___ Input material ___
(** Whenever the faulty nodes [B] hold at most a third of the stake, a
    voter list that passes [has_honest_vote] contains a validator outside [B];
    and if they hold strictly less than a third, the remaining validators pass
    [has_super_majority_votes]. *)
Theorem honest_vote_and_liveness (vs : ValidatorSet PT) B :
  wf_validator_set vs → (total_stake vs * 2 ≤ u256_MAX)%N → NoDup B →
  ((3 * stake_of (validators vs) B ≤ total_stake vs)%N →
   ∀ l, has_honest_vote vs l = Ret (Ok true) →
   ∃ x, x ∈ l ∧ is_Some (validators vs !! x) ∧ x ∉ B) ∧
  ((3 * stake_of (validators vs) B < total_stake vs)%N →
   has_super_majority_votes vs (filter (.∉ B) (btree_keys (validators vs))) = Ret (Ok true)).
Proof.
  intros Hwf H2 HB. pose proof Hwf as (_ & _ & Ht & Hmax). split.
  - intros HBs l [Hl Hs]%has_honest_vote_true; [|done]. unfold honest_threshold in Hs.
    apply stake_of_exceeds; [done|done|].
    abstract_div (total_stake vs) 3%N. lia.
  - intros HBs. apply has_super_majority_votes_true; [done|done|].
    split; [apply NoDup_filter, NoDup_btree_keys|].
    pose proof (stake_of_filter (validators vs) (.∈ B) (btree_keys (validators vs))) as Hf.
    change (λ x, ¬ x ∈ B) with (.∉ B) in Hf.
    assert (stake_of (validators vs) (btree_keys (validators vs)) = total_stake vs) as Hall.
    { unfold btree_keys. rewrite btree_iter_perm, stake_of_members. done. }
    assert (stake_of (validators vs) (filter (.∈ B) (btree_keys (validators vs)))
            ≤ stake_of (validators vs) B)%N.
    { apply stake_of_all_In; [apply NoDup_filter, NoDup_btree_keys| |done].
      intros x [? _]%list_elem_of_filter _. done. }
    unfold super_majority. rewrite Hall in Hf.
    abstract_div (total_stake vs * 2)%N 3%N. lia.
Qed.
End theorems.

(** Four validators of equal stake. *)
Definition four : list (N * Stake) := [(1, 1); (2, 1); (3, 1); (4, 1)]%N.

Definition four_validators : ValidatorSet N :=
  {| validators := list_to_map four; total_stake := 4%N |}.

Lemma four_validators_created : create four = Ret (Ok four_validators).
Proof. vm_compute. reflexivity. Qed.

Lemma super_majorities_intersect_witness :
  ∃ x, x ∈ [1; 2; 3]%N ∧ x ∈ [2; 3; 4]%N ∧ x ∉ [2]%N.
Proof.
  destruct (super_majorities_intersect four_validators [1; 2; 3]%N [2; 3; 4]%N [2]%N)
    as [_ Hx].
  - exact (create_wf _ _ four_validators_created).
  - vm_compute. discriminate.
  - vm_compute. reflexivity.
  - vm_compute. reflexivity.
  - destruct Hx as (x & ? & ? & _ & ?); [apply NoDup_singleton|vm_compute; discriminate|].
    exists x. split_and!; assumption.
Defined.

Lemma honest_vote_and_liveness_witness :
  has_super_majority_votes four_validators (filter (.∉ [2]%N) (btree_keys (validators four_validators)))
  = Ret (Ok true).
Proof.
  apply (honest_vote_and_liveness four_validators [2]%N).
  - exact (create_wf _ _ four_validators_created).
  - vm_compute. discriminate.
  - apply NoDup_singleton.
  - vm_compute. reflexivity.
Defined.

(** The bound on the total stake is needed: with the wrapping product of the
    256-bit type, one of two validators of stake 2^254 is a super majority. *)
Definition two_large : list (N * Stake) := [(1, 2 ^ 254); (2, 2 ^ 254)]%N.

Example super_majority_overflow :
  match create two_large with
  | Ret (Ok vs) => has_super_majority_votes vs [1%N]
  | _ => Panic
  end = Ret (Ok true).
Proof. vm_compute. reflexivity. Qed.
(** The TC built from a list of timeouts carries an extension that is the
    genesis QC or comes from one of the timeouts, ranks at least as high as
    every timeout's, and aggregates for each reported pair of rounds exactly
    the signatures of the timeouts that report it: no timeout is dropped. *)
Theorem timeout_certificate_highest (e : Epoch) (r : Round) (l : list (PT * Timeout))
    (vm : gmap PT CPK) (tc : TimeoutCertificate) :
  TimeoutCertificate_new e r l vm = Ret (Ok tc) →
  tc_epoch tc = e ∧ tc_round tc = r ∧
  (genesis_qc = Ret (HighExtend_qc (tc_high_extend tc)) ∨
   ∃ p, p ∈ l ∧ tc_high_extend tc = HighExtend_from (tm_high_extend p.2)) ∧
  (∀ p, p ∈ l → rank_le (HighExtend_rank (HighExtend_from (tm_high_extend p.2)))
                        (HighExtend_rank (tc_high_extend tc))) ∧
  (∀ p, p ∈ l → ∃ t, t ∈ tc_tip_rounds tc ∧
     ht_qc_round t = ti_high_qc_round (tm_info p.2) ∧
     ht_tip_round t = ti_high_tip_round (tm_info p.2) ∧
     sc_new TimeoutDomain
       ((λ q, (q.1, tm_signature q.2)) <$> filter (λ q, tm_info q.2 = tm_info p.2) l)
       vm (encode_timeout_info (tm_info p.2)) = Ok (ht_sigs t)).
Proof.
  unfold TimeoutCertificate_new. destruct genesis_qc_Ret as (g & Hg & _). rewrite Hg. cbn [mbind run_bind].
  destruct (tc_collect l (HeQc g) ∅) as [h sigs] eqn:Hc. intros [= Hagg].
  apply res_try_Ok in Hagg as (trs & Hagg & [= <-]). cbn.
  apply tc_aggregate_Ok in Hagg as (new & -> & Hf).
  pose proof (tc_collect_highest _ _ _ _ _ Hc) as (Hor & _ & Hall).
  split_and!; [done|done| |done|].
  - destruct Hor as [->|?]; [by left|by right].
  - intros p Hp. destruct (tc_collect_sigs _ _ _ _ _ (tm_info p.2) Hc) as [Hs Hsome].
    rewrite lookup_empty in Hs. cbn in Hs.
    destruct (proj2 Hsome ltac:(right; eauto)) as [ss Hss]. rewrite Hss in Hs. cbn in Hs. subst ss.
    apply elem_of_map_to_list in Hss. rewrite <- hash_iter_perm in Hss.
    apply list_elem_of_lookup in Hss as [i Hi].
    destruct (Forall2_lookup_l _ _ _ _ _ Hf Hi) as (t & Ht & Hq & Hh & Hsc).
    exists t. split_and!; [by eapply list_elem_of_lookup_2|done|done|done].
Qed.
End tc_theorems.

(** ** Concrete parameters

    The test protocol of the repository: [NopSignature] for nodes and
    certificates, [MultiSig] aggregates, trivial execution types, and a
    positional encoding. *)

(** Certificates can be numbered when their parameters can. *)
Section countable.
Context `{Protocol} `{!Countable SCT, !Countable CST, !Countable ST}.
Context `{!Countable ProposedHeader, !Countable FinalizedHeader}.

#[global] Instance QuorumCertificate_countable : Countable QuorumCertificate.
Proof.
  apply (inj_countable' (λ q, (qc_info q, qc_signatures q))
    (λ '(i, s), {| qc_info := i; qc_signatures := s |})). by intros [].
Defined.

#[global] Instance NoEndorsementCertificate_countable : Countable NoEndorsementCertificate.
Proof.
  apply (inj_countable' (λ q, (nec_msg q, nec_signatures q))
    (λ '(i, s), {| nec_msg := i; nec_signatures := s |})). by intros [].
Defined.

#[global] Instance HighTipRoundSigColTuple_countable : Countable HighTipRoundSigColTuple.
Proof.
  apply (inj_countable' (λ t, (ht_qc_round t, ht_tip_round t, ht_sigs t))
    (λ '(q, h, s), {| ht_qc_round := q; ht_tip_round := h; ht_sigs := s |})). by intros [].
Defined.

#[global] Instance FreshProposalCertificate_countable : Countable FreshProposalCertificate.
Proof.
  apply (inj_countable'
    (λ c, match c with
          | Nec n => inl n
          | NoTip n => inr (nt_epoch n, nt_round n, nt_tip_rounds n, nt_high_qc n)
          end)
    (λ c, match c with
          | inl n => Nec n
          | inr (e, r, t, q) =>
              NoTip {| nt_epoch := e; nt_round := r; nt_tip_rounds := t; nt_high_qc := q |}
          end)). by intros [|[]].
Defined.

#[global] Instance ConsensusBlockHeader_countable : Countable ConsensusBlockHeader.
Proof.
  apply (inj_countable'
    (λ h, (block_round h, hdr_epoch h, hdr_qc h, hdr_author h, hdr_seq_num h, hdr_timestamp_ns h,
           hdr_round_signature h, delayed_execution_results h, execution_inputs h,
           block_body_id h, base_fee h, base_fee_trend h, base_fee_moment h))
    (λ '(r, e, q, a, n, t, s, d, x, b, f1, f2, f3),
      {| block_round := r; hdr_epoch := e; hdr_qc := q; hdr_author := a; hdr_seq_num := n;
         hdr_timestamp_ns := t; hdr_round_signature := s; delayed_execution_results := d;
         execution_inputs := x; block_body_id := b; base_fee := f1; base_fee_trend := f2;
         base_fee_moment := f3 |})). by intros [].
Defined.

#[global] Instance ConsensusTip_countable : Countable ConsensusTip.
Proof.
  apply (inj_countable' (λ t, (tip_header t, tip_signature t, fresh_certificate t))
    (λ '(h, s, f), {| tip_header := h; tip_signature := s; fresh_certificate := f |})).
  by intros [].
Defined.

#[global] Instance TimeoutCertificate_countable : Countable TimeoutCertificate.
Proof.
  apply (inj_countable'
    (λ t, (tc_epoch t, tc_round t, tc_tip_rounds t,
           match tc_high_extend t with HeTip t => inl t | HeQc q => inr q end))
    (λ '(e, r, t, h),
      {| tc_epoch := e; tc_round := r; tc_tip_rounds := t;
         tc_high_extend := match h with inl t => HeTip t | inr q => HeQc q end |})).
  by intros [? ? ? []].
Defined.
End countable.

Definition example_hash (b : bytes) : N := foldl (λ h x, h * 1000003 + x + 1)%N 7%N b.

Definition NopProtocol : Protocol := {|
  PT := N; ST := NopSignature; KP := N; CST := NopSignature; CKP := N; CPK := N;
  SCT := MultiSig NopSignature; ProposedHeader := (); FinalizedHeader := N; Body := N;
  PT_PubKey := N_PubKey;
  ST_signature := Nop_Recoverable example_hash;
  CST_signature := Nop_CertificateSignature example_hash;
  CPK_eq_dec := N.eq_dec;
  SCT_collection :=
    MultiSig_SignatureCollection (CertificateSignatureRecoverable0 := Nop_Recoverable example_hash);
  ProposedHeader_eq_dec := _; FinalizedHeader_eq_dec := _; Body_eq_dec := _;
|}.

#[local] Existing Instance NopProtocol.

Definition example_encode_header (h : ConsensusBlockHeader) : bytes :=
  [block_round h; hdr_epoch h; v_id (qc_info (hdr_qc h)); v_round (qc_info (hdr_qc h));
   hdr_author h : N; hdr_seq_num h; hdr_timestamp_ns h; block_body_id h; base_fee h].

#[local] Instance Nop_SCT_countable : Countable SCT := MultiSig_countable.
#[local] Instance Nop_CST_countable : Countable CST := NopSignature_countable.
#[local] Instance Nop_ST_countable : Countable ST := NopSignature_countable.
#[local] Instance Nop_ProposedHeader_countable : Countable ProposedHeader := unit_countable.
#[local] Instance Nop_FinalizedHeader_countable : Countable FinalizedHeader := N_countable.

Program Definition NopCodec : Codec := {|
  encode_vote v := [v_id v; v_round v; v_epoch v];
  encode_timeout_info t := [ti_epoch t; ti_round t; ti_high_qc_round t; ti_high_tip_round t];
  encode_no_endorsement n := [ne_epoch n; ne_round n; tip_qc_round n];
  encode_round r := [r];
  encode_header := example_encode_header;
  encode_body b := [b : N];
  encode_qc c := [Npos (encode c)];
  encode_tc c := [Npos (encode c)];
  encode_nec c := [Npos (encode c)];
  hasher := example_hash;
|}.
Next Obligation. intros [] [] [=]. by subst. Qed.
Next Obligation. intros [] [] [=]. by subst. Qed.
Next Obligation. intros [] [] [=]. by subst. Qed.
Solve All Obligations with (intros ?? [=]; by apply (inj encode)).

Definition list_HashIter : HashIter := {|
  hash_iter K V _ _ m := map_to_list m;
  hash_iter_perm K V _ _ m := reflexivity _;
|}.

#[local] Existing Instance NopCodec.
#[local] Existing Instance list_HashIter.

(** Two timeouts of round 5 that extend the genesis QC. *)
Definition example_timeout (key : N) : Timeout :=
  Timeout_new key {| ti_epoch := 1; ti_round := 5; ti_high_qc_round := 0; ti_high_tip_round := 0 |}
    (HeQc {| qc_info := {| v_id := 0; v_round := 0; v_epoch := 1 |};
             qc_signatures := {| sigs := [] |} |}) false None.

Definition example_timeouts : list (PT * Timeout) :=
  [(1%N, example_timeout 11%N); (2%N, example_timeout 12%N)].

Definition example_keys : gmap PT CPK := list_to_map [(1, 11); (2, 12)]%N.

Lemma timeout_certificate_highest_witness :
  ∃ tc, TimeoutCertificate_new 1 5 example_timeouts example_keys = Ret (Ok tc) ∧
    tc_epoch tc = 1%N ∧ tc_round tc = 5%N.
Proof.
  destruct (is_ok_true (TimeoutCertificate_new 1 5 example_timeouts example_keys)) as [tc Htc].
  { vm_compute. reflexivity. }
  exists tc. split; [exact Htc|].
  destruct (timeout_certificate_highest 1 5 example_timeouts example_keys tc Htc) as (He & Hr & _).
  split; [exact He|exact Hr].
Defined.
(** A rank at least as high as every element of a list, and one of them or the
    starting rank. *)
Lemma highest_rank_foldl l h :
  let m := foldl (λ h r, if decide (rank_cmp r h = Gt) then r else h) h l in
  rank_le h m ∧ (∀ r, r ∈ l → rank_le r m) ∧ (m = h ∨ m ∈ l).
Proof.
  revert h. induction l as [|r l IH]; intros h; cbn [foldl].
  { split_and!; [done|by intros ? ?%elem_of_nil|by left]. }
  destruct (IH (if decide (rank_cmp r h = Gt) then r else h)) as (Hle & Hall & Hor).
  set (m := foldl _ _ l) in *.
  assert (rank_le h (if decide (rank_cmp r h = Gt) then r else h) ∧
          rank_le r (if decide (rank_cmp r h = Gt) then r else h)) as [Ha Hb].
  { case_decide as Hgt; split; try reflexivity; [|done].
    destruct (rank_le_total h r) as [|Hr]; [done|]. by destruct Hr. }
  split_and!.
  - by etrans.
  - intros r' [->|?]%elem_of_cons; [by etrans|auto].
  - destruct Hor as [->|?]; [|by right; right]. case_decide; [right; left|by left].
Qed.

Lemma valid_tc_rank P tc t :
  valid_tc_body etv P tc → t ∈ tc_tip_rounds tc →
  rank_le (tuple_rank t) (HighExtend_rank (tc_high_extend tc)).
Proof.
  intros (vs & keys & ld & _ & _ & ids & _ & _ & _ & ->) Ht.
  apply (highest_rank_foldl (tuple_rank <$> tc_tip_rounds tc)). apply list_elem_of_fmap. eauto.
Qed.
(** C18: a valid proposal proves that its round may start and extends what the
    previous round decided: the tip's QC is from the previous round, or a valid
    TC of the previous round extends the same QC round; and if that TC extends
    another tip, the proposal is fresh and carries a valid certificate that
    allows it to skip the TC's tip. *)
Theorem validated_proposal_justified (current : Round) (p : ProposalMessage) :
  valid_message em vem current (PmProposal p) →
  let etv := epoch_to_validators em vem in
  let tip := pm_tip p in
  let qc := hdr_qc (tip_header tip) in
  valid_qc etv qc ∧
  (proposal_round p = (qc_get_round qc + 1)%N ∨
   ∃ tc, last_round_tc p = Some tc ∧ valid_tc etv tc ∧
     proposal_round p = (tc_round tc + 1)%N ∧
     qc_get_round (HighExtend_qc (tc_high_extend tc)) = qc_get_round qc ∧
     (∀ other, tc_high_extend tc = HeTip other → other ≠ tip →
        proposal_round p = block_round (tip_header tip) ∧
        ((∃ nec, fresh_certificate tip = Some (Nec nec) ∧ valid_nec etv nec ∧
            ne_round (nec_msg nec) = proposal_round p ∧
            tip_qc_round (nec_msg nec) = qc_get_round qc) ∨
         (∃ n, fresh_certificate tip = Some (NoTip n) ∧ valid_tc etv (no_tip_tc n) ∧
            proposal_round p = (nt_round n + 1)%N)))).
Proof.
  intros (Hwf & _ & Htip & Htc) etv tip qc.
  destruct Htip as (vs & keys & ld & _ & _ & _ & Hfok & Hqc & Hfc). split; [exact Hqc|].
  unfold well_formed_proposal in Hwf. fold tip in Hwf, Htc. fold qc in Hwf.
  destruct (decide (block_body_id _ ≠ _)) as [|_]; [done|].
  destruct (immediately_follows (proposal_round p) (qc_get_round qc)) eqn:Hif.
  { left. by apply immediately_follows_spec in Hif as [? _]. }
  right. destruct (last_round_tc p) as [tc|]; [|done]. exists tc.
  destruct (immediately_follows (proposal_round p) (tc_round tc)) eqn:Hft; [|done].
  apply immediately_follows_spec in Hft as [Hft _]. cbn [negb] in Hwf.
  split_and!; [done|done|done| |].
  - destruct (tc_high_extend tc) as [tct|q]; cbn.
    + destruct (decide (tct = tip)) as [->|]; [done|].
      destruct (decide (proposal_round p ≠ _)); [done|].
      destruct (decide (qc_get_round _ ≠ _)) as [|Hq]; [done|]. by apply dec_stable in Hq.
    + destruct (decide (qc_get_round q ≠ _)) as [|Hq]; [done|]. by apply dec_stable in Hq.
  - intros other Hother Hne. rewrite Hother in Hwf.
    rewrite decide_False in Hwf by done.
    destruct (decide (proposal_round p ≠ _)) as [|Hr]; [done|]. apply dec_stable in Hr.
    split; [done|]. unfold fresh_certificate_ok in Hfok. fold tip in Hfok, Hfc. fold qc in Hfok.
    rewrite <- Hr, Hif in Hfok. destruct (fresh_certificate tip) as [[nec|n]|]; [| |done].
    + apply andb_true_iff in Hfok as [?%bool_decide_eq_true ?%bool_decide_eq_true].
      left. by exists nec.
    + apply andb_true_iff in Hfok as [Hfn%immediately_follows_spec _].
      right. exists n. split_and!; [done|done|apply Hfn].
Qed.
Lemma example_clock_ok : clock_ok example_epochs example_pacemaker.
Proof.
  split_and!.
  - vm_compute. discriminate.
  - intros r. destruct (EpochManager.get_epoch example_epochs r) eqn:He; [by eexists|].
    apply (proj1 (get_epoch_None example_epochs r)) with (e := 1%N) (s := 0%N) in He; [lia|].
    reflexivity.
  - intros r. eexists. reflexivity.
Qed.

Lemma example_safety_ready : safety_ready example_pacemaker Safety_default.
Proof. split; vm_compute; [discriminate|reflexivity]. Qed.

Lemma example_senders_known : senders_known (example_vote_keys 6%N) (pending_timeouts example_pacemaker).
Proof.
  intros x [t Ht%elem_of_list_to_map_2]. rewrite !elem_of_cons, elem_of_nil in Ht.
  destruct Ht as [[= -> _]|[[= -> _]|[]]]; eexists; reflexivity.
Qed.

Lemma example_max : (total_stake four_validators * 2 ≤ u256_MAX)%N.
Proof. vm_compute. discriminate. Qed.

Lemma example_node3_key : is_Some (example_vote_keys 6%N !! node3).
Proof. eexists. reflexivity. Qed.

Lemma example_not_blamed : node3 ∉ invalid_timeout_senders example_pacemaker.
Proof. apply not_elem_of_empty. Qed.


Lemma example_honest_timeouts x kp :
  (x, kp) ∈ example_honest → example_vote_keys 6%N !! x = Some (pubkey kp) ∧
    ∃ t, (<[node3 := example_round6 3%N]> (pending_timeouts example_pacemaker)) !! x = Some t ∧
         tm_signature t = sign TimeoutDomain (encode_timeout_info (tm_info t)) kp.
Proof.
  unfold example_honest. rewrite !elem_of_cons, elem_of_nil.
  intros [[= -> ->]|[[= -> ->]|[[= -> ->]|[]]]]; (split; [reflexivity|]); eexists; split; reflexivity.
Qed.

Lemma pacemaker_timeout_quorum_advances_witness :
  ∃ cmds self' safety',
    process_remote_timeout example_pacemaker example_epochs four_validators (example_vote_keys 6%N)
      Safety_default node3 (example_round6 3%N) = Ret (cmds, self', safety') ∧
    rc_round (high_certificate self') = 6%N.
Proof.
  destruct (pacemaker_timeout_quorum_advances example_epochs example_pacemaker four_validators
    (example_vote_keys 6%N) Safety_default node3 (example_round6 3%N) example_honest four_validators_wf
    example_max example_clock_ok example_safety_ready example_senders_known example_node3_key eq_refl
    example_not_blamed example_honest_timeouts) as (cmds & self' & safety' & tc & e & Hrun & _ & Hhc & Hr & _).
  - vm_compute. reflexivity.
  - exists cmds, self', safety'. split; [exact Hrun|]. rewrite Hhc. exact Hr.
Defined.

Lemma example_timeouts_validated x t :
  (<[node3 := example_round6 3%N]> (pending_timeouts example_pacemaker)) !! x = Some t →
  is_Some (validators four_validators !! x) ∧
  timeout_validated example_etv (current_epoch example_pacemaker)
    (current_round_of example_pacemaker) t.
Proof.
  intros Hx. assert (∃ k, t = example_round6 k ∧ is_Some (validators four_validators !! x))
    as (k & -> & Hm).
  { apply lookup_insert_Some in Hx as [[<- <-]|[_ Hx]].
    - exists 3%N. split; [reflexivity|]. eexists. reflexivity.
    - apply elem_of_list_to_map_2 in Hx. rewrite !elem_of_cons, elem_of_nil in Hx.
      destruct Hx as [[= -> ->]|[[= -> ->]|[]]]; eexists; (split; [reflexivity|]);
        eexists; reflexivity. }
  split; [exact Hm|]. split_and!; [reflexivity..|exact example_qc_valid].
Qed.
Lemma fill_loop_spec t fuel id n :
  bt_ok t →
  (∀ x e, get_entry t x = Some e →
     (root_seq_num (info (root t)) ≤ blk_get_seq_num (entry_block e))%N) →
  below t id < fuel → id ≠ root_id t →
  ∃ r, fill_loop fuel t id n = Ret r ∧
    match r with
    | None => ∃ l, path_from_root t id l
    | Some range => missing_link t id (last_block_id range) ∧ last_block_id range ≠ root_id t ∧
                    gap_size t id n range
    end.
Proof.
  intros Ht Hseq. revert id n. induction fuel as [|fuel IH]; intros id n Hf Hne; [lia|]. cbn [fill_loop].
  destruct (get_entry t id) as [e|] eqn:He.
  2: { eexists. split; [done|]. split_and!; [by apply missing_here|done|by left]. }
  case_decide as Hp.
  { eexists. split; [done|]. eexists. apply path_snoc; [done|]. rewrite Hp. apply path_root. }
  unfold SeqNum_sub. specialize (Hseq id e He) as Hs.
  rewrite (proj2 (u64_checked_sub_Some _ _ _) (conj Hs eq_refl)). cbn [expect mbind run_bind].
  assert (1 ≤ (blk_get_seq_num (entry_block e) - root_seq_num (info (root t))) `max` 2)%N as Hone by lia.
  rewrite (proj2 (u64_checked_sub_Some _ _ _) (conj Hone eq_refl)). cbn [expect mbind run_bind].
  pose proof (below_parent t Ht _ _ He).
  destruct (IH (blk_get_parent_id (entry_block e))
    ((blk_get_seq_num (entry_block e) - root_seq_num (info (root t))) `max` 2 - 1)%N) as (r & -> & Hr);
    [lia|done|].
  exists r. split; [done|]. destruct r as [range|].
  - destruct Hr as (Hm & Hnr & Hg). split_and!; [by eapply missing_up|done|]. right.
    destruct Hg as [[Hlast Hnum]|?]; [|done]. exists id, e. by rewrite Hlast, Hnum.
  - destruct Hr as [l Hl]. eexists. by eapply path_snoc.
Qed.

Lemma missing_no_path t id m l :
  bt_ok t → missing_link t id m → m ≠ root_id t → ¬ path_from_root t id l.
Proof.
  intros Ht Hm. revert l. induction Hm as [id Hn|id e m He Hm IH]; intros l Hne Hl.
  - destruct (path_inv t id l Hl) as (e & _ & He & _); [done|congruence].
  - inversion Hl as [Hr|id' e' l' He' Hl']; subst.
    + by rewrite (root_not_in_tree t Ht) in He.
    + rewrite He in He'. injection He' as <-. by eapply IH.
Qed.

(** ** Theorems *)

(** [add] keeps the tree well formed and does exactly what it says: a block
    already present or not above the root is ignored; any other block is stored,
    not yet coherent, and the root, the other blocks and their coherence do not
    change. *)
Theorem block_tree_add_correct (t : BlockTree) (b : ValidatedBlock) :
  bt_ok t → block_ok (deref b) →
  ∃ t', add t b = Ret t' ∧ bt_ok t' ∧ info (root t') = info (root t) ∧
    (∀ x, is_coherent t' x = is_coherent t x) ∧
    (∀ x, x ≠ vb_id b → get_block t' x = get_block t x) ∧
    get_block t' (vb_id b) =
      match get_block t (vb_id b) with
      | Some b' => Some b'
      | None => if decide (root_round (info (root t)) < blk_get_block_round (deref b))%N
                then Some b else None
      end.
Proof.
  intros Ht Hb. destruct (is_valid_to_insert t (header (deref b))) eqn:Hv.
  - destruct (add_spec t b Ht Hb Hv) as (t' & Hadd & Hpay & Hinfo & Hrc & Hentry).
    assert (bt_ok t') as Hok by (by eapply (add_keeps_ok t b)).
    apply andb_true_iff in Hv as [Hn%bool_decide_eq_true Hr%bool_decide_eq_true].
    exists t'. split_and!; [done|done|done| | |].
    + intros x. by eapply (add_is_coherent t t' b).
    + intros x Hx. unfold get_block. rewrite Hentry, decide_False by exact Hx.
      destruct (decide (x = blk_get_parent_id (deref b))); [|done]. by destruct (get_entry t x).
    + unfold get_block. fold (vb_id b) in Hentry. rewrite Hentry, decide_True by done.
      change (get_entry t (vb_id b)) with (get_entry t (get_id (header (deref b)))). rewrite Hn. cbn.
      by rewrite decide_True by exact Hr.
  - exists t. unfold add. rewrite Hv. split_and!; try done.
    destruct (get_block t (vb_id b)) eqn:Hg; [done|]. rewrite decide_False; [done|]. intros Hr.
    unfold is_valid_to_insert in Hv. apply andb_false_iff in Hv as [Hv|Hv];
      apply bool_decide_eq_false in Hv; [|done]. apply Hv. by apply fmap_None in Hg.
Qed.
___
[Instructions for the task]: Only lines with the word "Hagg" are wanted. Find and copy them from the records above.

[Solution for this task]:
  destruct (tc_collect l (HeQc g) ∅) as [h sigs] eqn:Hc. intros [= Hagg].
  apply res_try_Ok in Hagg as (trs & Hagg & [= <-]). cbn.
  apply tc_aggregate_Ok in Hagg as (new & -> & Hf).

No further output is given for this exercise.